小説 川崎サイト

食い合わせ

川崎ゆきお


 聖地巡礼。高島はそう名付けている散歩コースがある。
 神社や寺を回る。
 昔、古寺巡礼という本があったが、高島は読んでいない。まだ若かったのだろう。そして、その年齢に達した頃、古寺巡礼ではなく、近場で済ませられるコースを選んだ。なぜなら、寺や神社を回るのはいいのだが、そこへ行くには駅まで歩かないといけない。その距離はいいのだが、最近は自転車で駅まで行っている。ところが、この駅前の公園が駐輪禁止になり、徒歩になるため、大層になったのだ。古寺内を歩くより、この駅までの道を歩くだけで疲れてしまう。さらに自動券売機や、自動改札などを通り、プラットホームで電車待ちをする。これはいいのだが、煙草が吸えなくなっている。
 そこは我慢できても、それで大きな駅まで乗り、そこから古寺に相当する所へ向かう電車に乗り換える必要がある。ターミナル付近では煙草が吸えない。また、一般道路に出ても、歩行禁煙となっている。だが、その路上に煙草の吸い殻があると、安心できるのだが。
 また、古寺へ向かう電車に乗っても、駅のすぐそばにあるわけではない。なかなか古寺まで辿り着けないのだ。
 古寺巡礼の本に書かれている場所へ行くには、現地近くで宿泊しないと、回れないだろう。
 そこで高島が考えたのは、近場で済ませられる巡礼コースだ。古寺は確かにあるが、葬式寺しかない。そして門は閉まっており、普通の住居と変わらない。境内はあるが他人の家の庭のようなものなので、そこを探索することなどは出来ない。門が開いている寺もあるが、見知らぬ人間が入り込めるような雰囲気ではない。用がなければ駄目なのだ。近所のお婆さんがお参りするのなら、問題はない。身元のはっきりとした檀家さんだろう。
 寺は無理だが、神社は開放されている。神主そのものがいない。建物だけがぽつりとある。そういう神社を高島は巡ることにした。当然歩くと辛いので、自転車で。
 いつでも煙草が吸える。煙草を線香代わりにしているわけではないが、似たようなものだ。ただ神社には線香台がなかったりする。
 近場の神社は点在している。その範囲は村単位のようで、今は住宅地になっているので、神社も村も宅地の中に埋まっている。それを見つけ出すのも結構楽しい。

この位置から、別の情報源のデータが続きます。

(* ===== verification/Chunking.v ===== *)
(** * Streaming of oversized events

    The sender, [src/apme_engine/daemon/chunked_reporting.py], and the receiver,
    [_merge_fix_completed_chunk], [_reassemble_fix_completed] and
    [ReportFixCompletedStream] of [src/apme_gateway/grpc_reporting/servicer.py].

    Protobuf is not part of the repository: the generated messages are records, the
    elements of repeated fields and small nested messages are opaque with their
    [ByteSize], and serialization and frame sizes are the class [FixProto], with the
    documented facts of the wire format that the code relies on in [FixProtoLaws].  Texts
    are lists of code points; decoding the bytes of a whole number of characters gives
    these characters back. *)

From stdpp Require Import base list strings.
From S2P Require Import Prelude.

#[local] Open Scope Z_scope.

(** ** Packing under a budget

    The loop that [_batch_messages] and [_utf8_fragments] share: close the batch when the
    next item does not fit. *)

Section Pack.
Context {A : Type} (size : A → Z) (limit : Z).

Fixpoint pack_loop (items batch : list A) (bytes : Z) : list (list A) :=
  match items with
  | [] => match batch with [] => [] | _ => [batch] end
  | x :: items' =>
    if negb (bool_decide (batch = [])) && (limit <? bytes + size x)
    then batch :: pack_loop items' [x] (size x)
    else pack_loop items' (batch ++ [x]) (bytes + size x)
  end.

Definition pack (items : list A) : list (list A) := pack_loop items [] 0.

Definition total (l : list A) : Z := foldr (λ x n, size x + n) 0 l.

Lemma total_app l1 l2 : total (l1 ++ l2) = total l1 + total l2.
Proof. induction l1 as [|x l1 IH]; simpl; lia. Qed.

Lemma pack_loop_concat items batch bytes : concat (pack_loop items batch bytes) = (batch ++ items)%list.
Proof.
  revert batch bytes. induction items as [|x items IH]; intros batch bytes; simpl.
  - destruct batch; simpl; by rewrite ?app_nil_r.
  - destruct (_ && _); simpl; rewrite IH; [done|]. by rewrite <- app_assoc.
Qed.

(** A batch is one item, or fits the budget. *)
Definition fits (b : list A) : Prop := b ≠ [] ∧ (length b = 1%nat ∨ total b <= limit).

Lemma pack_loop_fits items batch bytes :
  bytes = total batch → (batch = [] ∨ fits batch) → Forall fits (pack_loop items batch bytes).
Proof.
  revert batch bytes. induction items as [|x items IH]; intros batch bytes Hb Hf; simpl.
  - destruct batch; constructor; [naive_solver|constructor].
  - destruct (bool_decide_reflect (batch = [])) as [->|Hne]; simpl.
    + apply IH; [simpl in *; lia|]. right. split; [done|by left].
    + destruct Hf as [?|Hf]; [done|]. destruct (Z.ltb_spec limit (bytes + size x)).
      * constructor; [done|]. apply IH; [simpl; lia|]. right. split; [done|by left].
      * apply IH; [rewrite total_app; simpl; lia|]. right. split; [by destruct batch|].
        right. rewrite total_app. simpl. lia.
Qed.

Lemma pack_concat items : concat (pack items) = items.
Proof. apply pack_loop_concat. Qed.

Lemma pack_fits items : Forall fits (pack items).
Proof. apply pack_loop_fits; [done|by left]. Qed.
End Pack.

Arguments fits {A} size limit b.

(** Slices of fixed length: [for offset in range(0, len(l), n)]. *)
Fixpoint slices {A} (fuel n : nat) (l : list A) : list (list A) :=
  match fuel, l with
  | O, _ | _, [] => []
  | S fuel', _ => take n l :: slices fuel' n (drop n l)
  end.

Definition slice {A} (n : nat) (l : list A) : list (list A) := slices (length l) n l.

Lemma slices_concat {A} fuel n (l : list A) :
  (0 < n)%nat → (length l <= fuel)%nat → concat (slices fuel n l) = l.
Proof.
  intros Hn. revert l. induction fuel as [|fuel IH]; intros l Hl; simpl.
  - destruct l; [done|simpl in Hl; lia].
  - destruct l as [|x l]; [done|]. cbn [concat]. rewrite IH; [apply take_drop|].
    rewrite length_drop. simpl in *. lia.
Qed.
(** "Align the glyph run relative to the node area": the offset the
    vertices of a data are translated by. *)
Definition alignedOffset (d : TextLayerData Float)
    (stylePadding : Float * Float * Float * Float)
    (nodeOffset nodeSize : Float * Float) : Float * Float :=
  let '(sx, sy, sz, sw) := stylePadding in
  let '(dx, dy, dz, dw) := padding d in
  let '(px, py, pz, pw) := (fadd sx dx, fadd sy dy, fadd sz dz, fadd sw dw) in
  let offset := (fadd (fst nodeOffset) px, fadd (snd nodeOffset) py) in
  let size := (fsub (fsub (fst nodeSize) px) pz,
               fsub (fsub (snd nodeSize) py) pw) in
  let integral :=
    negb (Z.land (alignment d) (TextAlignment.AlignmentIntegral bits) =? 0) in
  let alignmentHorizontal :=
    Z.land (alignment d) (TextAlignment.AlignmentHorizontal bits) in
  let x :=
    if alignmentHorizontal =? TextAlignment.AlignmentLeft bits
    then fadd (fst offset) fzero
    else if alignmentHorizontal =? TextAlignment.AlignmentRight bits
    then fadd (fst offset) (fst size)
    else if alignmentHorizontal =? TextAlignment.AlignmentCenter bits
    then (if integral
          then fadd (fst offset) (fround (fmul (fst size) fhalf))
          else fadd (fst offset) (fmul (fst size) fhalf))
    else fst offset in
  let alignmentVertical :=
    Z.land (alignment d) (TextAlignment.AlignmentVertical bits) in
  let y :=
    if alignmentVertical =? TextAlignment.AlignmentTop bits
    then fadd (snd offset) fzero
    else if alignmentVertical =? TextAlignment.AlignmentBottom bits
    then fadd (snd offset) (snd size)
    else if (alignmentVertical =? TextAlignment.AlignmentLine bits) ||
            (alignmentVertical =? TextAlignment.AlignmentMiddle bits)
    then (if integral
          then fadd (snd offset) (fround (fmul (snd size) fhalf))
          else fadd (snd offset) (fmul (snd size) fhalf))
    else snd offset in
  (x, y).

 しかし、村の神社、おそらく氏神様だろうが、それを回るのは自転車でも辛い。
 そこで、これを聖地巡礼と称し、お地蔵さんの祠も加える。当然お稲荷さんもだ。すると一気に数が増える。
 中には訳の分からないような塚があり、何が祭られているのかが不明なものもある。
 最終的には何かよく分からないが、そういうものはありがたいものだと思い、適当にお参りすればいい。意味が分からないからといって無視するより、一応コースに入れた方が好ましい。なぜなら、継子扱いにすると、祟られることもあるからだ。このルールは随意だ。高島は数をこなしたいので、祟りとは関係なく、お参りしている。ただ、賽銭は使わない。

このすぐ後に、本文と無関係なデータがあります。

(** *** Resizing by a handle *)

(** The handle names [draw_selection] gives to the eight markers. *)
Definition handle_types : list string :=
  ["nw"; "n"; "ne"; "e"; "se"; "s"; "sw"; "w"]%string.

Definition resize_panel_with_handle (self : PageConstructor) (panel : Panel)
  (handle : SelectionHandle) (current_page_x current_page_y : Q) : Panel :=
  let has c := Py.contains c (handle_type handle) in
  let orig_x1 := x panel in
  let orig_y1 := y panel in
  let orig_x2 := x panel + width panel in
  let orig_y2 := y panel + height panel in
  let snapped := snap_to_grid_coords self current_page_x current_page_y in
  let new_y1 := if has "n"%char then snd snapped else orig_y1 in
  let new_y2 := if has "s"%char then snd snapped else orig_y2 in
  let new_x1 := if has "w"%char then fst snapped else orig_x1 in
  let new_x2 := if has "e"%char then fst snapped else orig_x2 in
  let min_page_size := 20 in
  let '(new_x1, new_x2) :=
    if Py.ltb (new_x2 - new_x1) min_page_size then
      if has "w"%char && Py.ltb (orig_x2 - min_page_size) new_x1 then
        (orig_x2 - min_page_size, new_x2)
      else if has "e"%char && Py.ltb new_x2 (orig_x1 + min_page_size) then
        (new_x1, orig_x1 + min_page_size)
      else if has "w"%char then (new_x2 - min_page_size, new_x2)
      else (new_x1, new_x1 + min_page_size)
    else (new_x1, new_x2) in
  let '(new_y1, new_y2) :=
    if Py.ltb (new_y2 - new_y1) min_page_size then
      if has "n"%char && Py.ltb (orig_y2 - min_page_size) new_y1 then
        (orig_y2 - min_page_size, new_y2)
      else if has "s"%char && Py.ltb new_y2 (orig_y1 + min_page_size) then
        (new_y1, orig_y1 + min_page_size)
      else if has "n"%char then (new_y2 - min_page_size, new_y2)
      else (new_y1, new_y1 + min_page_size)
    else (new_y1, new_y2) in
  let panel := set_x panel new_x1 in
  let panel := set_y panel new_y1 in
  let panel := set_width panel (new_x2 - new_x1) in
  let panel := set_height panel (new_y2 - new_y1) in
  let panel := set_x panel (Py.max 0 (x panel)) in
  let panel := set_y panel (Py.max 0 (y panel)) in
  let panel :=
    if Py.ltb (inject_Z (page_width self)) (x panel + width panel)
    then set_width panel (inject_Z (page_width self) - x panel)
    else panel in
  let panel :=
    if Py.ltb (inject_Z (page_height self)) (y panel + height panel)
    then set_height panel (inject_Z (page_height self) - y panel)
    else panel in
  let panel := set_width panel (Py.max min_page_size (width panel)) in
  let panel := set_height panel (Py.max min_page_size (height panel)) in
  mark_visuals_for_update panel.
(** * no_file_left_behind: a model of [main.py] and its specification

    The program reconciles a scratch tree against an archive tree.  Its
    core is [match_by], a recursive refinement of two descriptor lists by a
    list of key functions, over [LazyFile] descriptors that cache their size
    and SHA-1 digest.  The development embeds the Python source function by
    function:

    - Python exceptions and mutable objects are threaded through a small
      state-and-error monad [M W];
    - a [dict] is a [gmap], a [set] is a [gset]; the order in which CPython
      iterates over a set is not fixed by the language, so it is a parameter
      [set_iter] of the model;
    - [LazyFile] objects live in a heap and are referred to by location, so
      that the cache fill in [size] and [sha1] is visible through every
      alias;
    - [hashlib.sha1] is an interface, the class [Hashlib] (an accumulator
      with [update] and [hexdigest]); the file system is a finite map from
      path strings to entries;
    - path strings are the bytes of the file names; where Python has the
      [str] that [os.fsdecode] makes of them, the text written to a report
      can be encoded exactly when these bytes are valid UTF-8 ([encodable]);
    - [ScratchFile], which the source defines and never calls, is left
      out. *)

From Stdlib Require Import ZArith.
From Stdlib Require Import Strings.Ascii Strings.Byte.
From stdpp Require Import base option list gmap strings sorting pretty.

(** ** Exceptions and the state-and-error monad *)

Inductive exn : Type :=
  | OSError (path : string)      (* raised by os.path.getsize / open *)
  | TypeError                    (* os.path.isfile(None) *)
  | UnicodeEncodeError           (* f.write of text that cannot be encoded *)
  | InvalidRef (l : nat).        (* a location outside the heap; the program
                                    never builds one *)

Inductive result (A : Type) : Type :=
  | Ok (a : A)
  | Raise (e : exn).
Arguments Ok {A} a.
Arguments Raise {A} e.

Definition M (W A : Type) : Type := W → result (A * W).

Definition ret {W A} (a : A) : M W A := λ w, Ok (a, w).

Definition bind {W A B} (c : M W A) (k : A → M W B) : M W B :=
  λ w, match c w with
       | Ok (a, w') => k a w'
       | Raise e => Raise e
       end.
(** The filter of the listing: every file when the query is empty, the
    files whose lower-cased name contains the query otherwise. *)
Definition matches (query : string) (e : string * file) : bool :=
  negb (PyStr.truthy query && negb (PyStr.contains query (PyStr.lower (fst e)))).


(** An entry the clean-up removes: a regular file older than the cutoff
    whose [unlink] succeeds. *)
Definition doomed (cutoff : Z) (e : string * node) : bool :=
  match snd e with
  | File f =>
      (f_mtime f <? cutoff)
      && match f_unlink_error f with None => true | Some _ => false end
  | _ => false
  end.

(** A regular file older than the cutoff whose [unlink] raises. *)
Definition stuck (cutoff : Z) (e : string * node) : bool :=
  match snd e with
  | File f =>
      (f_mtime f <? cutoff)
      && match f_unlink_error f with None => false | Some _ => true end
  | _ => false
  end.

(** The names of the entries the clean-up removes, in enumeration order. *)
Definition purged_names (cutoff : Z) (entries : list (string * node)) : list string :=
  map fst (filter (doomed cutoff) entries).

(** The messages of the failed removals, in enumeration order. *)
Definition refusals (cutoff : Z) (entries : list (string * node)) : list string :=
  flat_map (fun e =>
              match snd e with
              | File f =>
                  if f_mtime f <? cutoff then
                    match f_unlink_error f with
                    | Some msg => [msg]
                    | None => []
                    end
                  else []
              | _ => []
              end) entries.

(** The entries the clean-up leaves. *)
Definition survivors (cutoff : Z) (entries : list (string * node))
  : list (string * node) :=
  filter (fun e => negb (doomed cutoff e)) entries.




(** [os.path.getmtime] of an entry of the managed directory. *)
Definition entry_mtime {CO : Collaborators} (e : string * node) : result Z :=
  match snd e with
  | File f => Ok (f_mtime f)
  | _ => getmtime_other (fst e)
  end.

(** [info.get(key, default)] for a dict given by its fields. *)
Definition field_or (fields : list (string * json)) (key : string) (default : json)
  : json :=
  match lookup key fields with
  | Some x => x
  | None => default
  end.

(** The body of a successful download outcome (lines 154-160). *)
Definition success_outcome (filename : json) (fields : list (string * json)) : json :=
  JDict [ ("status", JStr "success");
          ("filename", filename);
          ("title", field_or fields "title" (JStr "Unknown"));
          ("duration", field_or fields "duration" (JInt 0));
          ("filesize", field_or fields "filesize" (JInt 0)) ].

(** The body of a failed download outcome (line 163). *)
Definition error_outcome (e : exn) : json :=
  JDict [ ("status", JStr "error"); ("message", JStr (exn_text e)) ].


(* ------------------------------------------------------------------ *)
(** ** Properties *)

(** *** The model on small inputs *)

Example strip_inner_space : PyStr.strip "  a b	 " = "a b".
Proof. reflexivity. Qed.

Example split_keeps_empty_parts :
  PyStr.split_slash "a//b/" = ["a"; ""; "b"; ""].
Proof. reflexivity. Qed.

Example int_of_text :
  PyStr.py_int " -1_000 " = Some (-1000)
  /\ PyStr.py_int "30" = Some 30
  /\ PyStr.py_int "007" = Some 7
  /\ PyStr.py_int "3 0" = None
  /\ PyStr.py_int "- 5" = None
  /\ PyStr.py_int "1__0" = None
  /\ PyStr.py_int "" = None.
Proof. repeat split. Qed.

(** [str.strip] removes the separator characters 28 to 31, [int()] does not
    skip them; the vertical tab is white space for both. *)
Example int_and_separators :
  PyStr.strip (String (ascii_of_nat 28) "10") = "10"
  /\ PyStr.py_int (String (ascii_of_nat 28) "10") = None
  /\ PyStr.py_int (String (ascii_of_nat 11) "10") = Some 10.
Proof. repeat split. Qed.

Example int_digit_limit :
  PyStr.py_int (string_of_list_ascii (repeat "1"%char 4300)) <> None
  /\ PyStr.py_int (string_of_list_ascii (repeat "1"%char 4301)) = None
  /\ PyStr.py_int (string_of_list_ascii (repeat "0"%char 4301)) = None.
Proof. repeat split; vm_compute; try discriminate; reflexivity. Qed.

Example doubles_of_whole_numbers :
  round_to_double (2 ^ 53 + 1) = 2 ^ 53
  /\ round_to_double (2 ^ 53 + 3) = 2 ^ 53 + 4
  /\ round_to_double (10 ^ 23) = 99999999999999991611392
  /\ float_of_int (2 ^ 1024 - 2 ^ 970 - 1) = Ok (2 ^ 1024 - 2 ^ 971)
  /\ float_of_int (2 ^ 1024 - 2 ^ 970)
     = Raise (Exn OverflowError "int too large to convert to float")
  /\ cutoff_of 1700000000 30 = Ok 1697408000
  /\ cutoff_of 1700000000 (10 ^ 320)
     = Raise (Exn OverflowError "int too large to convert to float").
Proof. repeat split; vm_compute; reflexivity. Qed.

 ある日、どちらか分からないような石を発見した。石仏が崩れたものなのか、ただの石柱なのか、それとも、この近くは街道が走っていたので、何かの道具のための台か柱かもしれない。
 その石柱はお稲荷さんの近くの草むらにぽつりとあった。石灯籠が崩れ、その一部が残っているだけなのかもしれない。やや傾いて立っているが、それなりに趣がある。霊験があるような。

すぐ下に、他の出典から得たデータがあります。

(** * Document conversion pipeline and temporary-file sweeper

    A shallow embedding of [app/services/converters.py] (class
    [DocumentConverter]) and [app/services/cleanup.py] (class
    [FileCleanupService]), of the request handlers of
    [app/routes/convert_routes.py] that call them, and of two text checks
    of [app/utils/security.py], followed by the properties of the conversion
    pipeline, of one cleanup sweep, of the handlers and of the text checks.

    Conventions of the embedding.
    - Python [int] is [Z]; [str] is [string]; [None]-able arguments are
      [option]; a Python [set] of strings is a [gset string].
    - A call that may raise returns a [result]: [Ok v] or [Raise e], where
      [e] names the Python exception class.
    - The file system seen by the converter is a finite map from paths to
      files. PIL and PyPDF2 are outside the repository; what they find in a
      file is recorded in the file itself ([PdfFile], [ImageFile],
      [OtherFile]), and the image operations the source calls are kept as
      symbolic constructors of [Image]. PIL reads only the header of an
      image when it opens it and decodes the pixels when an operation first
      needs them; an image file records whether that decoding succeeds and
      how many frames it holds. What PIL writes besides the pages (document
      information, the remains of a save that failed) is a parameter
      ([Pillow]).
    - A [Request] is a request whose body Flask accepted and parsed, and
      saving an upload succeeds: failures of the operating system while
      writing (a full disk, a missing upload folder) are not modelled.
    - Time stamps ([time.time()], [os.path.getmtime]) are exact numbers of
      seconds in [Z]; [print] calls are not modelled. *)

From stdpp Require Import base gmap strings list fin_maps.
From Stdlib Require Import ZArith Ascii String Lia.

Local Open Scope string_scope.
Local Open Scope Z_scope.

(** ** Exceptions and results *)

(** The exception classes the modelled calls raise. [OSError] stands for
    the instances of [OSError] that belong to none of its subclasses listed
    here (PIL raises such an instance when pixel data does not decode). *)
Inductive exn : Type :=
  | ValueError
  | IndexError
  | TypeError
  | OSError
  | FileNotFoundError
  | IsADirectoryError
  | NotADirectoryError
  | PermissionError
  | UnidentifiedImageError
  | PdfReadError.

#[global] Instance exn_eq_dec : EqDecision exn.
Proof. solve_decision. Defined.

Inductive result (A : Type) : Type :=
  | Ok (a : A)
  | Raise (e : exn).
Arguments Ok {A} a.
Arguments Raise {A} e.

#[global] Instance result_ret : MRet result := fun A a => Ok a.
#[global] Instance result_bind : MBind result := fun A B f r =>
  match r with
  | Ok a => f a
  | Raise e => Raise e
  end.

(** [for x in xs: acc.append(f(x))], stopping at the first exception. *)
Fixpoint for_each {A B : Type} (f : A → result B) (xs : list A) : result (list B) :=
  match xs with
  | [] => Ok []
  | x :: rest =>
      y ← f x;
      ys ← for_each f rest;
      Ok (y :: ys)
  end.

Definition is_ok {A : Type} (r : result A) : bool :=
  match r with Ok _ => true | Raise _ => false end.

(** ** Python built-ins used by the source *)

(** [c in s] for a one-character [c]. *)
Fixpoint str_contains (c : ascii) (s : string) : bool :=
  match s with
  | EmptyString => false
  | String a rest => Ascii.eqb a c || str_contains c rest
  end.

(** The split point of [s.rsplit(c, 1)]: the text before and after the last
    occurrence of [c], or [None] when [c] does not occur. *)
Fixpoint rsplit_last (c : ascii) (s : string) : option (string * string) :=
  match s with
  | EmptyString => None
  | String a rest =>
      match rsplit_last c rest with
      | Some (head, tail) => Some (String a head, tail)
      | None => if Ascii.eqb a c then Some (EmptyString, rest) else None
      end
  end.

(** [s.rsplit(c, 1)] *)
Definition rsplit1 (c : ascii) (s : string) : list string :=
  match rsplit_last c s with
  | Some (head, tail) => [head; tail]
  | None => [s]
  end.

Definition lower_ascii (a : ascii) : ascii :=
  let n := N_of_ascii a in
  if ((65 <=? n) && (n <=? 90))%N then ascii_of_N (n + 32) else a.

(** [s.lower()] *)
Fixpoint lower (s : string) : string :=
  match s with
  | EmptyString => EmptyString
  | String a rest => String (lower_ascii a) (lower rest)
  end.

(** [xs[i]] for an integer index: negative indices count from the end, and an
    index outside the sequence raises [IndexError]. *)
Definition getitem {A : Type} (xs : list A) (i : Z) : result A :=
  let len := Z.of_nat (List.length xs) in
  let i := if i <? 0 then len + i else i in
  if (i <? 0) || (len <=? i) then Raise IndexError
  else match xs !! Z.to_nat i with
       | Some x => Ok x
       | None => Raise IndexError
       end.

(** [range(a, b)] *)
Definition range (a b : Z) : list Z := seqZ a (b - a).

(** [os.path.join(a, b)] with POSIX separators. *)
Definition startswith_sep (s : string) : bool :=
  match s with
  | String c _ => Ascii.eqb c "/"
  | EmptyString => false
  end.

Fixpoint endswith_sep (s : string) : bool :=
  match s with
  | EmptyString => false
  | String c EmptyString => Ascii.eqb c "/"
  | String _ rest => endswith_sep rest
  end.

Definition os_path_join (a b : string) : string :=
  if startswith_sep b then b
  else if String.eqb a "" || endswith_sep a then a +:+ b
  else a +:+ "/" +:+ b.

(** ** Images (PIL), as far as the source drives them *)

(** What an image file holds: the mode and the size its header declares,
    the number of frames after the first (an animated PNG, a multi-picture
    JPEG or a multi-page TIFF has some), the pixel data, and whether the
    pixel data can be decoded (it cannot when the file is truncated or
    damaged behind its header). *)
Record ImageData : Type := mkImageData {
  im_mode : string;
  im_size : Z * Z;
  im_more : nat;
  im_pixels : string;
  im_intact : bool
}.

 ただ、高島はその種の霊感は何もない。だから、ただの捨て石かもしれないが、人工のものであることは確かだ。それぐらいの違いは分かる。
 高島はそれを巡礼コースに加えることにした。
 その傾斜石柱をお参りするようになってから、悪かった体調が治った。偶然だと思うが、霊験あらたかだったのかもしれない。
 それに気をよくして、埋もれている石を探すようになった。石でなくてもいいのだが、そういう場があるはずだと。つまり聖域だ。
 それで、二つ三つと発見した。
 その後、体調を崩した。
 聖地にも食い合わせがあるのだろう。